## [What this task involves]
Keep only the lines from the start of the data through the line containing "[mkNode (Loads (∅ : Dict)) true]", and output them exactly.

## [Available data]
(** X29. When no path of [clear_cache] raises, nothing is left at any of them.
    Otherwise [clear_cache] stops at the first path on which [exists] or
    [unlink] raises: the error leaves the method, the files before that
    path are already removed, that path and those after it are left as
    they were. *)
Theorem clear_cache_stops_at_first_error {V}
    (before : list (node V)) (bad : node V) (after : list (node V)) :
  Forall clears before ->
  clear_cache before = (Ok tt, cleared <$> before)
  /\ (~ clears bad ->
      clear_cache (before ++ bad :: after)
      = (Raise OSError, (cleared <$> before) ++ bad :: after)).
Proof.
  intros Hbefore. split; [by apply clear_cache_clears|]. intros Hbad.
  induction Hbefore as [|[f u] rest Hc _ IH].
  - destruct bad as [f u]. cbn [app fmap list_fmap clear_cache at_path].
    destruct f; cbn [exists_]; try reflexivity.
    + exfalso. apply Hbad. by left.
    + unfold unlink. cbn [unlinks at_path]. destruct u; [|reflexivity].
      exfalso. apply Hbad. by right.
    + unfold unlink. cbn [unlinks at_path]. destruct u; [|reflexivity].
      exfalso. apply Hbad. by right.
    + unfold unlink. cbn [unlinks at_path]. destruct u; [|reflexivity].
      exfalso. apply Hbad. by right.
  - rewrite <- app_comm_cons. cbn [clear_cache fmap list_fmap].
    rewrite IH. destruct Hc as [Hf|[Hf Hu]]; cbn [at_path unlinks] in *.
    + subst f. reflexivity.
    + subst u. by destruct f.
Qed.

Lemma clear_cache_stops_at_first_error_witness :
  clear_cache [mkNode (Loads (∅ : Dict)) true; mkNode StatFails true;
               mkNode (Loads ∅) true]
  = (Raise OSError,
     [mkNode NoSuchFile true; mkNode StatFails true; mkNode (Loads ∅) true]).
Proof.
  destruct (clear_cache_stops_at_first_error
              [mkNode (Loads (∅ : Dict)) true] (mkNode StatFails true)
              [mkNode (Loads ∅) true]) as [_ Hstop].
  - constructor; [right; by split | constructor].
  - apply Hstop. intros [Hf|[Hf _]]; [discriminate Hf|]. by apply Hf.
Defined.

End StorageFacts.

(** * Message splitting (src/discord_bot.py) *)

Module DiscordFacts.
Import PyStr DiscordBot DatetimeFacts.

Lemma len_app s1 s2 : len (s1 +:+ s2) = len s1 + len s2.
Proof.
  induction s1 as [|c s1 IH]; [reflexivity|].
  rewrite app_String. cbn [len]. rewrite IH. lia.
Qed.

Lemma len_nonneg s : 0 <= len s.
Proof. induction s as [|c s IH]; cbn [len]; [lia|]. destruct (is_continuation c); lia. Qed.

Lemma len_NL : len NL = 1.
Proof. reflexivity. Qed.

Lemma split_lines_nonempty s : split_lines s <> [].
Proof.
  destruct s as [|c s]; [done|]. cbn [split_lines].
  destruct (Ascii.eqb c "010"); [done|]. by destruct (split_lines s).
Qed.

(** Joining the lines with a newline after each gives the content and one
    more newline. *)
Lemma split_lines_join s :
  foldr (fun line acc => line +:+ NL +:+ acc) "" (split_lines s) = s +:+ NL.
Proof.
  induction s as [|c s IH]; [reflexivity|]. cbn [split_lines].
  destruct (Ascii.eqb_spec c "010") as [->|Hc].
  - cbn [foldr]. rewrite IH. reflexivity.
  - pose proof (split_lines_nonempty s) as Hne.
    destruct (split_lines s) as [|line lines]; [done|].
    cbn [foldr] in *. rewrite !app_String. by rewrite IH.
Qed.

Lemma concat_app_list (l1 l2 : list string) :
  String.concat "" (l1 ++ l2) = String.concat "" l1 +:+ String.concat "" l2.
Proof.
  induction l1 as [|x l1 IH]; [reflexivity|].
  destruct l1 as [|y l1].
  - cbn [app String.concat]. destruct l2 as [|z l2].
    + by rewrite app_empty_r.
    + reflexivity.
  - change ((x :: y :: l1) ++ l2) with (x :: (y :: l1) ++ l2).
    cbn [String.concat] in *. cbn [app] in *.
    rewrite IH. by rewrite !app_assoc_string.
Qed.

Lemma concat_singleton s : String.concat "" [s] = s.
Proof. reflexivity. Qed.

(** The loop keeps all the text read so far, in order. *)
Lemma _split_message_fold max_length lines chunks current_chunk :
  let '(chunks', current') :=
    foldl (_split_message_step max_length) (chunks, current_chunk) lines in
  String.concat "" chunks' +:+ current'
  = String.concat "" chunks +:+ current_chunk
    +:+ foldr (fun line acc => line +:+ NL +:+ acc) "" lines.
Proof.
  revert chunks current_chunk.
  induction lines as [|line lines IH]; intros chunks current_chunk.
  - cbn [foldl foldr]. by rewrite app_empty_r.
  - cbn [foldl foldr]. unfold _split_message_step at 2.
    destruct (max_length <? _).
    + specialize (IH (chunks ++ [current_chunk]) (line +:+ NL)).
      destruct (foldl _ _ lines) as [chunks' current'].
      rewrite IH, concat_app_list, concat_singleton.
      by rewrite !app_assoc_string.
    + specialize (IH chunks (current_chunk +:+ line +:+ NL)).
      destruct (foldl _ _ lines) as [chunks' current'].
      rewrite IH. by rewrite !app_assoc_string.
Qed.

(** The chunks, put end to end. *)
Lemma _split_message_concat content max_length :
  String.concat "" (_split_message content max_length) = content +:+ NL.
Proof.
  unfold _split_message.
  pose proof (_split_message_fold max_length (split_lines content) [] "")
    as Hfold.
  destruct (foldl _ _ _) as [chunks current].
  rewrite split_lines_join in Hfold. cbn [String.concat] in Hfold.
  rewrite !app_empty_l in Hfold. rewrite <- Hfold.
  destruct (String.eqb_spec current "") as [->|_].
  - by rewrite app_empty_r.
  - by rewrite concat_app_list, concat_singleton.
Qed.

(** X15. [_split_message] loses and reorders nothing: the chunks, put end to
    end, are the content followed by one newline, whatever [max_length]
    is. *)
Theorem _split_message_keeps_content content max_length :
  String.concat "" (_split_message content max_length) = content +:+ NL.
Proof.
  unfold _split_message.
  pose proof (_split_message_fold max_length (split_lines content) [] "")
    as Hfold.
  destruct (foldl _ _ _) as [chunks current].
  rewrite split_lines_join in Hfold. cbn [String.concat] in Hfold.
  rewrite !app_empty_l in Hfold. rewrite <- Hfold.
  destruct (String.eqb_spec current "") as [->|_].
  - by rewrite app_empty_r.
  - by rewrite concat_app_list, concat_singleton.
Qed.

Lemma _split_message_fold_bound max_length lines chunks current_chunk :
  (forall line, line ∈ lines -> len line + 1 <= max_length) ->
  (forall chunk, chunk ∈ chunks -> 0 < len chunk <= max_length) ->
  current_chunk = "" \/ 0 < len current_chunk <= max_length ->
  let '(chunks', current') :=
    foldl (_split_message_step max_length) (chunks, current_chunk) lines in
  (forall chunk, chunk ∈ chunks' -> 0 < len chunk <= max_length)
  /\ (current' = "" \/ 0 < len current' <= max_length).
Proof.
  revert chunks current_chunk.
  induction lines as [|line lines IH]; intros chunks current Hlines Hch Hcur.
  - done.
  - cbn [foldl]. unfold _split_message_step at 2.
    assert (Hline : len line + 1 <= max_length) by (apply Hlines; by left).
    pose proof (len_nonneg line) as Hl0.
    destruct (max_length <? _) eqn:Hov.
    + apply Z.ltb_lt in Hov. apply IH.
      * intros l Hl. apply Hlines. by right.
      * intros chunk [Hc|Hc%list_elem_of_singleton]%elem_of_app; [by apply Hch|].
        subst chunk. destruct Hcur as [->|Hcur]; [|done].
        cbn [len] in Hov. lia.
      * right. rewrite len_app, len_NL. lia.
    + apply Z.ltb_ge in Hov. apply IH.
      * intros l Hl. apply Hlines. by right.
      * done.
      * right. rewrite !len_app, len_NL. pose proof (len_nonneg current). lia.
Qed.

(** X16. When every line of the content, with its newline, fits in
    [max_length], every chunk is non-empty and within [max_length]. *)
Theorem _split_message_chunks_fit content max_length :
  (forall line, line ∈ split_lines content -> len line + 1 <= max_length) ->
  forall chunk,
    chunk ∈ _split_message content max_length ->
    0 < len chunk <= max_length.
Proof.
  intros Hlines chunk. unfold _split_message.
  pose proof (_split_message_fold_bound max_length (split_lines content) [] ""
                Hlines) as Hfold.
  destruct (foldl _ _ _) as [chunks current].
  destruct Hfold as [Hch Hcur]; [by intros ? ?%elem_of_nil|by left|].
  destruct (String.eqb_spec current "") as [->|Hne]; [by apply Hch|].
  intros [Hc|Hc%list_elem_of_singleton]%elem_of_app; [by apply Hch|].
  subst chunk. by destruct Hcur.
Qed.

Lemma _split_message_chunks_fit_witness :
  0 < len ("alpha" +:+ NL +:+ "beta" +:+ NL) <= 11.
Proof.
  apply (_split_message_chunks_fit
           ("alpha" +:+ NL +:+ "beta" +:+ NL +:+ "gamma") 11).
  - intros line Hline. vm_compute in Hline.
    repeat (apply elem_of_cons in Hline as [->|Hline];
            [vm_compute; congruence|]).
    by apply elem_of_nil in Hline.
  - vm_compute. constructor.
Defined.

Lemma _split_message_fold_keeps max_length lines chunks current_chunk x :
  x ∈ chunks \/ (current_chunk = x /\ max_length < len x) ->
  let '(chunks', current') :=
    foldl (_split_message_step max_length) (chunks, current_chunk) lines in
  x ∈ chunks' \/ (current' = x /\ max_length < len x).
Proof.
  revert chunks current_chunk.
  induction lines as [|line lines IH]; intros chunks current Hx; [done|].
  cbn [foldl]. unfold _split_message_step at 2.
  pose proof (len_nonneg line) as Hl0.
  destruct (max_length <? _) eqn:Hov.
  - apply IH. left. apply elem_of_app.
    destruct Hx as [Hx|[-> _]]; [by left|right; by apply list_elem_of_singleton].
  - apply Z.ltb_ge in Hov. apply IH.
    destruct Hx as [Hx|[-> Hbig]]; [by left|lia].
Qed.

## [Exercise result]
(** X29. When no path of [clear_cache] raises, nothing is left at any of them.
    Otherwise [clear_cache] stops at the first path on which [exists] or
    [unlink] raises: the error leaves the method, the files before that
    path are already removed, that path and those after it are left as
    they were. *)
Theorem clear_cache_stops_at_first_error {V}
    (before : list (node V)) (bad : node V) (after : list (node V)) :
  Forall clears before ->
  clear_cache before = (Ok tt, cleared <$> before)
  /\ (~ clears bad ->
      clear_cache (before ++ bad :: after)
      = (Raise OSError, (cleared <$> before) ++ bad :: after)).
Proof.
  intros Hbefore. split; [by apply clear_cache_clears|]. intros Hbad.
  induction Hbefore as [|[f u] rest Hc _ IH].
  - destruct bad as [f u]. cbn [app fmap list_fmap clear_cache at_path].
    destruct f; cbn [exists_]; try reflexivity.
    + exfalso. apply Hbad. by left.
    + unfold unlink. cbn [unlinks at_path]. destruct u; [|reflexivity].
      exfalso. apply Hbad. by right.
    + unfold unlink. cbn [unlinks at_path]. destruct u; [|reflexivity].
      exfalso. apply Hbad. by right.
    + unfold unlink. cbn [unlinks at_path]. destruct u; [|reflexivity].
      exfalso. apply Hbad. by right.
  - rewrite <- app_comm_cons. cbn [clear_cache fmap list_fmap].
    rewrite IH. destruct Hc as [Hf|[Hf Hu]]; cbn [at_path unlinks] in *.
    + subst f. reflexivity.
    + subst u. by destruct f.
Qed.

Lemma clear_cache_stops_at_first_error_witness :
  clear_cache [mkNode (Loads (∅ : Dict)) true; mkNode StatFails true;
               mkNode (Loads ∅) true]
  = (Raise OSError,
     [mkNode NoSuchFile true; mkNode StatFails true; mkNode (Loads ∅) true]).
Proof.
  destruct (clear_cache_stops_at_first_error
              [mkNode (Loads (∅ : Dict)) true] (mkNode StatFails true)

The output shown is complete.